SUPPLIED MATERIAL:

(** The arguments of tpcc_load: it runs with strings that fit their arrays, a
    positive number of warehouses and a port of 16 bits, and with the whole range
    of warehouses unless a part is asked for; any other command line exits with 1,
    except that a number outside [int] or a port that is not one is undefined. *)
Theorem load_arguments_safe {S} (argv : list cstr) (s : S) :
  Forall (λ a, zero ∉ a) argv →
  match load_arguments argv s with
  | (Done a, s') => s' = s ∧ load_args_ok argv a
  | (Leave e, s') => s' = s ∧ load_args_error argv e
  end.
Proof.
  intros Hz. unfold load_arguments.
  destruct (negb _ && negb _) eqn:El; [by split; [|left]|].
  destruct argv as [|server [|db [|user [|pass [|wares rest]]]]];
    try (exfalso; revert El; by vm_compute).
  do 5 (erewrite bind_done by reflexivity).
  destruct (fits server) eqn:E0; [cbn [negb]|by split; [|left]].
  destruct (fits db) eqn:E1; [cbn [negb]|by split; [|left]].
  destruct (fits user) eqn:E2; [cbn [negb]|by split; [|left]].
  destruct (fits pass) eqn:E3; [cbn [negb]|by split; [|left]].
  apply (read_number _ 4 wares); [done|lia|]. intros count.
  destruct (Z.leb_spec count 0) as [Hc|Hc]; [by split; [|left]|].
  destruct (parse_host_run server s E0) as (buf & name & Eh & Er).
  { by apply Forall_inv in Hz. }
  rewrite (bind_done _ _ _ _ _ Eh).
  destruct (parse_port_run server s) as [(p & Ep & Hp)|[Ep Hp]].
  2: { rewrite (bind_leave _ _ _ _ _ Ep). split; [done|]. right; right. split; [done|]. by exists server. }
  rewrite (bind_done _ _ _ _ _ Ep), (bind_done _ _ _ _ _ Er).
  assert (∀ part lo hi, (part = None → lo = 1 ∧ hi = count) →
    load_args_ok (server :: db :: user :: pass :: wares :: rest)
     (LoadArgs buf p db user pass (bool_decide (name = lit "l")) count part lo hi)) as Hok.
  { intros part lo hi Hall. constructor; simpl; [done|done|by split_and!; repeat constructor|done]. }
  destruct rest as [|part [|lo [|hi [|x rest]]]]; try (exfalso; revert El; by vm_compute).
  - split; [done|]. by apply Hok.
  - rewrite (bool_decide_true (length _ = 8%nat)) by done. erewrite bind_done by reflexivity.
    apply (read_number _ 5 part); [done|lia|]. intros part_no. erewrite bind_done by reflexivity.
    apply (read_number _ 6 lo); [done|lia|]. intros min_ware. erewrite bind_done by reflexivity.
    apply (read_number _ 7 hi); [done|lia|]. intros max_ware.
    split; [done|]. by apply Hok.
Qed.

(** ** Witnesses *)

Lemma host_port_roundtrip_witness :
  parse_port (lit "db:1" ++ ":"%char :: lit (pretty 3307)) tt = (Done 3307, tt) ∧
  ∃ buf', parse_host (F:=fault) (replicate 8 None) (lit "db:1" ++ ":"%char :: lit (pretty 3307)) tt =
      (Done buf', tt) ∧
    read_cstring (F:=fault) buf' tt = (Done (lit "db:1"), tt).
Proof.
  apply (host_port_roundtrip (lit "db:1") 3307 (replicate 8 None) tt);
    [lia|by apply (bool_decide_unpack _)|simpl; lia].
Defined.

(** A command line that gives an option twice. *)
Definition sample_options : list (ascii * cstr) :=
  [("w"%char, lit "3"); ("d"%char, lit "l"); ("w"%char, lit " 20")].

Lemma options_last_given_witness :
  (parse_options sample_options options_init).1 = Done tt ∧
  opt_ware (parse_options sample_options options_init).2 = 20 ∧
  (is_local (parse_options sample_options options_init).2).1 = Done true.
Proof.
  destruct (options_last_given sample_options) as [E1 E2].
  - repeat constructor; simpl; done.
  - repeat constructor; by apply (bool_decide_unpack _).
  - rewrite E1. cbn [snd fst]. rewrite E2. split_and!; reflexivity.
Defined.

Lemma load_arguments_safe_witness :
  ∃ a, load_arguments [lit "h:1"; lit "tpcc"; lit "u"; lit "p"; lit "2"] tt = (Done a, tt) ∧
    load_args_ok [lit "h:1"; lit "tpcc"; lit "u"; lit "p"; lit "2"] a.
Proof.
  pose proof (load_arguments_safe [lit "h:1"; lit "tpcc"; lit "u"; lit "p"; lit "2"] tt) as H.
  destruct (load_arguments _ tt) as [[a|e] []] eqn:E; [|by vm_compute in E].
  exists a. split; [done|]. apply H. repeat constructor; by apply (bool_decide_unpack _).
Defined.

YOUR ASSIGNMENT: In the records above, find the line with "destruct (Z.leb_spec count"; write out exactly that line and each one after it, stopping after the line with "(** ** Witnesses *)".

TASK RESULT:
  destruct (Z.leb_spec count 0) as [Hc|Hc]; [by split; [|left]|].
  destruct (parse_host_run server s E0) as (buf & name & Eh & Er).
  { by apply Forall_inv in Hz. }
  rewrite (bind_done _ _ _ _ _ Eh).
  destruct (parse_port_run server s) as [(p & Ep & Hp)|[Ep Hp]].
  2: { rewrite (bind_leave _ _ _ _ _ Ep). split; [done|]. right; right. split; [done|]. by exists server. }
  rewrite (bind_done _ _ _ _ _ Ep), (bind_done _ _ _ _ _ Er).
  assert (∀ part lo hi, (part = None → lo = 1 ∧ hi = count) →
    load_args_ok (server :: db :: user :: pass :: wares :: rest)
     (LoadArgs buf p db user pass (bool_decide (name = lit "l")) count part lo hi)) as Hok.
  { intros part lo hi Hall. constructor; simpl; [done|done|by split_and!; repeat constructor|done]. }
  destruct rest as [|part [|lo [|hi [|x rest]]]]; try (exfalso; revert El; by vm_compute).
  - split; [done|]. by apply Hok.
  - rewrite (bool_decide_true (length _ = 8%nat)) by done. erewrite bind_done by reflexivity.
    apply (read_number _ 5 part); [done|lia|]. intros part_no. erewrite bind_done by reflexivity.
    apply (read_number _ 6 lo); [done|lia|]. intros min_ware. erewrite bind_done by reflexivity.
    apply (read_number _ 7 hi); [done|lia|]. intros max_ware.
    split; [done|]. by apply Hok.
Qed.

(** ** Witnesses *)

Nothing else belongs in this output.